François Hollande entend tenir sa 56ième promesse électorale en ratifiant la Charte européenne des langues régionales et minoritaires. L'enjeu est de taille: afin de ratifier le texte signé en 1992 par la France, il faut en effet un changement de la Constitution.
C'est une initiative qui ne peut pas déplaire, six mois avant les élections régionales, aux électeurs d'une des quelques 75 langues régionales (en métropole et dans les régions d'outre-mer). La Bretagne et l'Alsace qui ne se retrouveront pas forcément sur la carte des régions redessinée seraient, sans doute, le théâtre de batailles serrées.
David Groslaude, conseiller régional d'Aquitaine, en grève de la faim du 23 mai au 3 juin, a partagé avec nous son analyse.

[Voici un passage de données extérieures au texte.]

Lemma pmp_check_spec addr size privilege op_r op_w op_x m :
  pmp_wf m -> access_ok addr size ->
  op_x = false \/
    (addr + size - 1) >> CONFIG_RV_PMP_GRANULARITY_LOG2 = addr >> CONFIG_RV_PMP_GRANULARITY_LOG2 ->
  exists m', pmp_check addr size privilege op_r op_w op_x m =
      (pmp_spec m addr size privilege op_r op_w op_x, m') /\
    pmp_wf m' /\ sr m' = sr m.
Proof.
  intros W A Hx. pose proof A as (A0 & A1 & A2). unfold pmp_check.
  assert (Hself : pmp_like m m) by (by split).
  destruct (pmp_any_active m) eqn:Eact; cbn [negb].
  2:{ rewrite (spec_uniform m addr size privilege op_r op_w op_x None); [|done|].
      2:{ intros b _. by apply find_at_inactive. }
      cbn [verdict]. destruct (privilege =? PRV_M); cbn [negb]; [by exists m|].
      by apply pmp_fault_like. }
  replace (size <=? 0) with false by lia.
  rewrite (access_wrap addr size) by (done || lia).
  replace (addr + (size - 1)) with (addr + size - 1) by lia.
  assert (Hent : forall b, addr <= b < addr + size ->
    pmp_ent m (b >> 2) = ent_of m (find_at m (b >> 2)))
    by (intros b Hb; apply pmp_ent_find; [done|by apply (access_word addr size)]).
  destruct (pmp_byte_lookup_spec addr m W) as (m1 & E1 & L1).
  destruct (Z.eqb_spec ((addr + size - 1) >> CONFIG_RV_PMP_GRANULARITY_LOG2)
              (addr >> CONFIG_RV_PMP_GRANULARITY_LOG2)) as [Eg|Ng].
  - rewrite E1, Hent by lia. set (r := find_at m (addr >> 2)).
    rewrite (spec_uniform m addr size privilege op_r op_w op_x r) by (done ||
      (intros b Hb; apply find_at_grain; [done|by apply (grain_between addr size)])).
    rewrite <-pmp_one_verdict.
    repeat match goal with |- context [if ?c then _ else _] =>
      destruct c; cbn [negb] end; first [by apply pmp_fault_like | exists m1; split; [done|split; apply L1]].
  - destruct Hx as [->|]; [|done].
    destruct (pmp_byte_lookup_spec (addr + size - 1) m1 (proj1 L1)) as (m2 & E2 & L2).
    rewrite E1, E2. rewrite (pmp_like_ent m m1) by done.
    pose proof (pmp_like_trans m m1 m2 L1 L2) as L02.
    set (e := pmp_ent m (addr >> 2)). set (eh := pmp_ent m ((addr + size - 1) >> 2)).
    destruct (Z.eqb_spec (entry eh) (entry e)) as [Ee|Ne]; cbn [negb].
    2:{ cbn [negb]. rewrite (spec_nonuniform m addr size _ _ _ _ addr (addr + size - 1)) by
          (lia || (intros E; apply Ne; unfold eh, e; rewrite !Hent, E by lia; done)).
        by apply pmp_fault_like. }
    fold grain_size.
    assert (Ho0 : 1 <= grain_size - (addr .& (grain_size - 1)) <= grain_size).
    { destruct grain_size_pow as [Eg Hg]. pose proof (grain_range (ConfigOk := CfgOk)).
      replace (grain_size - 1) with (Z.ones CONFIG_RV_PMP_GRANULARITY_LOG2)
        by (rewrite Z.ones_equiv; lia).
      rewrite Z.land_ones, <-Eg by lia. pose proof (Z.mod_pos_bound addr grain_size ltac:(lia)). lia. }
    destruct (pmp_covered_spec (Z.to_nat size) m2 addr size (entry e)
      (grain_size - (addr .& (grain_size - 1)))) as (c & m3 & -> & L3 & Ht & Hf);
      [apply L02|done|lia|lia|by rewrite (pmp_like_ent m m2)|].
    destruct (pmp_like_trans m m2 m3 L02 L3) as (W3 & E3 & S3).
    destruct c; cbn [negb].
    2:{ destruct (Hf eq_refl) as (o & Ho & Hne). rewrite (pmp_like_ent m m2) in Hne by done.
        rewrite (spec_nonuniform m addr size _ _ _ _ addr (addr + o)) by
          (lia || (intros E; apply Hne; unfold e; rewrite !Hent, E by lia; done)).
        by apply pmp_fault_like. }
    set (r := find_at m (addr >> 2)).
    assert (Hall : forall b, addr <= b < addr + size -> find_at m (b >> 2) = r).
    { intros b Hb. destruct (grain_reach addr size b A0 Hb) as [Eb|(k & Hk & Hlt & Eb)];
        [by apply find_at_grain|].
      rewrite (find_at_grain m b _ W Eb). apply ent_of_inj.
      pose proof (Ht eq_refl k Hk Hlt) as Hk'. rewrite (pmp_like_ent m m2) in Hk' by done.
      rewrite Hent in Hk'; [rewrite Hk'; unfold e; by rewrite Hent by lia|].
      destruct grain_size_pow. pose proof (grain_range (ConfigOk := CfgOk)). nia. }
    rewrite (spec_uniform m addr size _ _ _ _ r) by done.
    unfold e, eh. rewrite !Hent, (Hall (addr + size - 1)) by lia. fold r.
    rewrite !pmp_pass_verdict.
    destruct (verdict m r privilege op_r op_w false); [by apply pmp_fault_like|by exists m3].
Qed.


End PmpSpec.

(** ** Witnesses *)

(** A concrete PMP state: entry 0 is locked TOR up to 0x80001000 read-only,
    entry 1 NAPOT over the 64 KiB at 0x80010000 with all permissions. *)
Definition pmp_example_sr : machine :=
  setCSR CSR_PMPCFG0 0x1f89 (setCSR (CSR_PMPADDR0 + 1) 0x20005fff
    (setCSR CSR_PMPADDR0 0x20000400 machine_init)).
Definition pmp_example : machine := pmp_rebuild_decoded (Cfg := riscv64_ref) pmp_example_sr.

Lemma entries_cases (P : Z -> Prop) :
  P 0 -> P 1 -> P 2 -> P 3 -> P 4 -> P 5 -> P 6 -> P 7 -> forall i, 0 <= i < PMP_N -> P i.
Proof.
  intros P0 P1 P2 P3 P4 P5 P6 P7 i Hi. unfold PMP_N in Hi.
  assert (i = 0 \/ i = 1 \/ i = 2 \/ i = 3 \/ i = 4 \/ i = 5 \/ i = 6 \/ i = 7) as H by lia.
  by destruct H as [->|[->|[->|[->|[->|[->|[->| ->]]]]]]].
Qed.

Lemma pmp_example_wf : pmp_wf (Cfg := riscv64_ref) pmp_example.
Proof.
  apply pmp_rebuild_wf.
  - split; apply entries_cases; vm_compute; (reflexivity || (split; [intros [=]|reflexivity])).
  - split; [vm_compute; split; [intros [=]|reflexivity]|].
    intros slot. change (pmp_wcache pmp_example_sr) with (∅ : gmap Z pmp_wcache_entry).
    rewrite aget_empty. vm_compute. split; intros [=].
Qed.

Lemma pmp_csr_write_wf_witness :
  pmp_wf (Cfg := riscv64_ref) (pmp_csr_write (Cfg := riscv64_ref) CSR_PMPCFG0 0x1617 pmp_example).2.
Proof.
  apply (pmp_csr_write_wf (Cfg := riscv64_ref)); [exact pmp_example_wf|].
  vm_compute. split; [intros [=]|reflexivity].
Defined.

Lemma pmp_locked_immutable_witness :
  let m' := (pmp_csr_write (Cfg := riscv64_ref) CSR_PMPCFG0 0 pmp_example).2 in
  pmp_cfg (Cfg := riscv64_ref) m' 0 = 0x89 /\ pmp_addr m' 0 = 0x20000400.
Proof.
  destruct (pmp_locked_immutable (Cfg := riscv64_ref) CSR_PMPCFG0 0 pmp_example 0
    pmp_example_wf) as (E1 & E2 & _); [vm_compute; split; [intros [=]|reflexivity]
    | vm_compute; reflexivity |].
  split; [etransitivity; [exact E1|] | etransitivity; [exact E2|]]; vm_compute; reflexivity.
Defined.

Question. Pourquoi a-t-il fallu attendre trois ans pour déposer un projet de loi, promis par François Hollande en 2012? Et plus largement, pourquoi a-t-il fallu attendre 23 ans depuis l'adoption de la Charte en 1992?
Q. Pensez-vous que les Français eux-mêmes sont favorables à une telle initiative? Selon le récent sondage réalisé par le Figaro, 62% se sont prononcés contre l'enseignement en langues régionales dans les écoles.
David Groslaude. « L'opinion publique est très mal informée sur le sujet. Il y a beaucoup de choses qui sont dites enfin sur la question de diversité linguistique. On a l'impression que si l'on donne quelque chose aux langues régionales, on va l'enlever au français. On fait croire aux gens qu'à partir du moment où l'on ratifie la Charte, il faudra publier tous les textes officiels en différentes langues qui sont parlées sur le territoire de la République. Il y a donc beaucoup de désinformation.
Si on fait une campagne sérieuse sur la Charte, on s'apercevra que la Charte, d'abord, n'engagera pas beaucoup la France, mais qu'elle aura l'avantage d'être un message symbolique au monde qui dit: nous sommes respectueux de la diversité chez nous, comme nous demandons que l'on soit respectueux de la diversité dans le monde. Je crois qu'on est sur la voie du progrès. Mais il faut un gros effort de pédagogie en France pour expliquer, pour faire comprendre que cette Charte est utile. Il faut également se débarrasser d'années et d'années de déqualification de ce que sont les langues de France. »
Q. Qu'est-ce que la Charte va changer?
David Groslaude. « Elle ne changera pas grand-chose. Elle sera symbolique. Mais elle nous permettra de pouvoir dire: nous existons, nos langues existent, vous devez nous respecter. Nous sommes des citoyens de la République qui parlons français, langue officielle, mais qui parlons aussi notre langue. Et nous pouvons également, dans les collectivités territoriales, les régions, les départements, les communes, demander de mettre en place un certain nombre de mesures dans le domaine de l'enseignement, des médias, de la présence publique de la langue. Je crois qu'à partir de là, on pourra légitimement demander que soit mise en place une véritable politique linguistique en France. »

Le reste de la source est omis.